What is required: Using the records that appear below, write out exactly the lines from the one with "[done|]. intros _." through the one with "Lemma publish_pin_keeps (F", keeping both end lines.

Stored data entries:

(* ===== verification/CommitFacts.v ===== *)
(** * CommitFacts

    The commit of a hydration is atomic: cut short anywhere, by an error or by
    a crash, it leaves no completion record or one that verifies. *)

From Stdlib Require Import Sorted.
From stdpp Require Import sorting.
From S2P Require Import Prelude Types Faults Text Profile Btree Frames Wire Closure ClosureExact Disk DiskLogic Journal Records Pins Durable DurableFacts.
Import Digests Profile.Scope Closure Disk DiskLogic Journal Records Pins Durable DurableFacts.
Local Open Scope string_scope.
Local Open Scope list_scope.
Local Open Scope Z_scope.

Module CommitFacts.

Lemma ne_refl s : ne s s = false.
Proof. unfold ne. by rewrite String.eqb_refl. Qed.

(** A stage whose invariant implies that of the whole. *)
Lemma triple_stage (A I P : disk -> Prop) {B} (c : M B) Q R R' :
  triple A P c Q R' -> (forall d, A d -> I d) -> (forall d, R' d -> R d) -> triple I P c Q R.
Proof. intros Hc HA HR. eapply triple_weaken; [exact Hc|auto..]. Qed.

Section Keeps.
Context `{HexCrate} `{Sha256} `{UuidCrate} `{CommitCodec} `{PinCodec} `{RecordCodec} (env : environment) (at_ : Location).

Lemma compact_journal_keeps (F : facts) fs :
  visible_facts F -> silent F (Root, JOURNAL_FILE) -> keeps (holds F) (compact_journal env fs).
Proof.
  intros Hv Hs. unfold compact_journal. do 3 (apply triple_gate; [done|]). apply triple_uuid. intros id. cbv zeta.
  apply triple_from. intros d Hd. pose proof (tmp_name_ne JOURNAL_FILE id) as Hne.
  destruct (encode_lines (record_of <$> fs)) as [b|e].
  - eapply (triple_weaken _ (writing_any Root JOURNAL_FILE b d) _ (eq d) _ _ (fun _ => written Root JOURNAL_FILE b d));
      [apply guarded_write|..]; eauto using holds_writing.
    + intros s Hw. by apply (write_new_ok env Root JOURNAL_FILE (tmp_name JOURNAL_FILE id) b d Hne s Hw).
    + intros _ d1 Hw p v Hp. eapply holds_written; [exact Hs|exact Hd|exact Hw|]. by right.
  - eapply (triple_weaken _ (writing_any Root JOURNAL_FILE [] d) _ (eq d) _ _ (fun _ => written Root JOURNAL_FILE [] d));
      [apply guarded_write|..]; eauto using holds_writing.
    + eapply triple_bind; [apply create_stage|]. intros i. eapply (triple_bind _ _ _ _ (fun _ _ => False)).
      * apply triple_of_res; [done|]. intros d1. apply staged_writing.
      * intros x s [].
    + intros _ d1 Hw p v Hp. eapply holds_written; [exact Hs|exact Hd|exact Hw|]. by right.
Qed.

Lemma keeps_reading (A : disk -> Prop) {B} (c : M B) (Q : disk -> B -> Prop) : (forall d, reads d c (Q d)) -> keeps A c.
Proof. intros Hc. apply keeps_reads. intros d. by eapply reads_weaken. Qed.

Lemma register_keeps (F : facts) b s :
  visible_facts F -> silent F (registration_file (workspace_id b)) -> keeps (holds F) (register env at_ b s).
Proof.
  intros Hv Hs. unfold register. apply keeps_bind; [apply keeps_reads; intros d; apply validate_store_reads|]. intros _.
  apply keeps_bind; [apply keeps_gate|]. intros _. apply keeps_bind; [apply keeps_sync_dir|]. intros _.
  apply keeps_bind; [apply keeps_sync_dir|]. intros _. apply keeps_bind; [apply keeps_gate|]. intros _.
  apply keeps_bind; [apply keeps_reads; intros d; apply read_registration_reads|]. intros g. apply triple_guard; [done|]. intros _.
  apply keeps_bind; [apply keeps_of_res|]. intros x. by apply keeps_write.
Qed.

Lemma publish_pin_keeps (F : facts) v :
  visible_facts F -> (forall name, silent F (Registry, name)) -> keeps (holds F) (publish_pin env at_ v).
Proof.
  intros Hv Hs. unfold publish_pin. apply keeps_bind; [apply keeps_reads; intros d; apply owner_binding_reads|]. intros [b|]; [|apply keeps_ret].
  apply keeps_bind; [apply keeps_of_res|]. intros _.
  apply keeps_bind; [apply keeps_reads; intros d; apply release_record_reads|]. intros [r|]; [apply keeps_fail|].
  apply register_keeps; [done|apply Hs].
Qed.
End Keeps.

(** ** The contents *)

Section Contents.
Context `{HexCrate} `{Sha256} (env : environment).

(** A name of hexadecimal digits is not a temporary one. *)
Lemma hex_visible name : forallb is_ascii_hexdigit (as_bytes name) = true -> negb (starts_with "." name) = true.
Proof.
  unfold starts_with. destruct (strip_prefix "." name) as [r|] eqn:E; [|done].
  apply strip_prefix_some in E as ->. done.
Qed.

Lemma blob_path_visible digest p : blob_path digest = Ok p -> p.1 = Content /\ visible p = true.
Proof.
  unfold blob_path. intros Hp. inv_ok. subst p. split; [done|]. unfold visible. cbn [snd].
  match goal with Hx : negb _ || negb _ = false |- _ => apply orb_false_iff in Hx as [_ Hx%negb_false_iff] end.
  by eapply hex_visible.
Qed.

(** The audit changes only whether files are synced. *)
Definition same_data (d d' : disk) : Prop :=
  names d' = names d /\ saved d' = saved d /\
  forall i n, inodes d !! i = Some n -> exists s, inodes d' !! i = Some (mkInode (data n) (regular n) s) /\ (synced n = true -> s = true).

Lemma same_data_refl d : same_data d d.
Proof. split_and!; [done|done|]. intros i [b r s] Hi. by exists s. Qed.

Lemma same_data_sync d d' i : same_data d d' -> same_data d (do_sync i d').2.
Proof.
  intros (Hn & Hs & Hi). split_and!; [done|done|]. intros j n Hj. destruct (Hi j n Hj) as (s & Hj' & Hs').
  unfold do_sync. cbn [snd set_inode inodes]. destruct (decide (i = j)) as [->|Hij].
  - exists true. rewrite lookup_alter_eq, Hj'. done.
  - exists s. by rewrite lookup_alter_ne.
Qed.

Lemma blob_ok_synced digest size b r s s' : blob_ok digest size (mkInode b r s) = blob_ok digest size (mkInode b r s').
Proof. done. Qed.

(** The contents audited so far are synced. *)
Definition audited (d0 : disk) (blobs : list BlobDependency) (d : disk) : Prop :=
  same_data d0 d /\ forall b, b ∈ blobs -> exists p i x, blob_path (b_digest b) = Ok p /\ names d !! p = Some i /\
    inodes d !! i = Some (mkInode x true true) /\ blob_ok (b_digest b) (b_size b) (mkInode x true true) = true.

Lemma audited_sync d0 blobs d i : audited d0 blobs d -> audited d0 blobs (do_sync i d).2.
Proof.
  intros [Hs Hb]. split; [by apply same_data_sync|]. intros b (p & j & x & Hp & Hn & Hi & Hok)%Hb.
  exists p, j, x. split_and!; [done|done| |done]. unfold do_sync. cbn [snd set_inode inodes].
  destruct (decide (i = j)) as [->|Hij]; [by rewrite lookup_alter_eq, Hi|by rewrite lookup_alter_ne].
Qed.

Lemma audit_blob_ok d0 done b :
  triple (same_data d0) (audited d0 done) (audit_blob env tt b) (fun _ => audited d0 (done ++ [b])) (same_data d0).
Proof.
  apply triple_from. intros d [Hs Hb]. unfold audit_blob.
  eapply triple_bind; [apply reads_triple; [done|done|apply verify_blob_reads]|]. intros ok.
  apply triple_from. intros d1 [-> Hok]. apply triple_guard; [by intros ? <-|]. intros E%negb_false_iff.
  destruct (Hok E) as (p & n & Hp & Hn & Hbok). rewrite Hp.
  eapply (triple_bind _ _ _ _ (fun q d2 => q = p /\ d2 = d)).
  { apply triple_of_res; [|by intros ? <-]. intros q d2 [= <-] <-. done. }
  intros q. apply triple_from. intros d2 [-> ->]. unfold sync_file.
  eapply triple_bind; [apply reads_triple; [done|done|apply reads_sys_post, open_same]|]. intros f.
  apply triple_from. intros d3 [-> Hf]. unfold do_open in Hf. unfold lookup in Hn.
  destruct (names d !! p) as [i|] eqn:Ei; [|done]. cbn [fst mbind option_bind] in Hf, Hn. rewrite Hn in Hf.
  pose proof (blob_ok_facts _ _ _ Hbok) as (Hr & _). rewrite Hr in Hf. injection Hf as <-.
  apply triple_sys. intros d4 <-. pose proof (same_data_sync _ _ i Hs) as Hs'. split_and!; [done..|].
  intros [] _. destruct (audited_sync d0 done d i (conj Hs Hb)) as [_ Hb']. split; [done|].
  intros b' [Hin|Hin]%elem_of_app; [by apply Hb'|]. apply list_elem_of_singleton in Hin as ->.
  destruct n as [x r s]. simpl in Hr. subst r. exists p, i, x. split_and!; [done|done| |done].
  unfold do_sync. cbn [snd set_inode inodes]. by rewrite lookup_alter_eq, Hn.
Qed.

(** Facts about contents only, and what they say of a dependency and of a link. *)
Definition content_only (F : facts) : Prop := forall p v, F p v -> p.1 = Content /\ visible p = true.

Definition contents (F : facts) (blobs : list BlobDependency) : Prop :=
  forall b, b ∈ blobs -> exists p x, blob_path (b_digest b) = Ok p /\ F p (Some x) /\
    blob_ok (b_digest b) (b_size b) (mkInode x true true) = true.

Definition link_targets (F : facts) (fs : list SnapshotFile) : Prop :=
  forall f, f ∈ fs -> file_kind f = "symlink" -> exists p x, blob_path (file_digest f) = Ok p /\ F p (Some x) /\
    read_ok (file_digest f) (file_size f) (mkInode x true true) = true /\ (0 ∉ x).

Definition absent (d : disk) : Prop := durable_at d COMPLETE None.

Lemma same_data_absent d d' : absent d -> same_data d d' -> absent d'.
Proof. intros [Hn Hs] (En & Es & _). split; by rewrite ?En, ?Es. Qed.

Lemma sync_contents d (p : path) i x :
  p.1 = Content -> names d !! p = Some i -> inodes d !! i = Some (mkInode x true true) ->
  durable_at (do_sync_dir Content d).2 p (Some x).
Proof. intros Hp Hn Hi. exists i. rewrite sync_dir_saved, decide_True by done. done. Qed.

Your solution:
  apply keeps_bind; [apply keeps_reads; intros d; apply read_registration_reads|]. intros g. apply triple_guard; [done|]. intros _.
  apply keeps_bind; [apply keeps_of_res|]. intros x. by apply keeps_write.
Qed.

Lemma publish_pin_keeps (F : facts) v :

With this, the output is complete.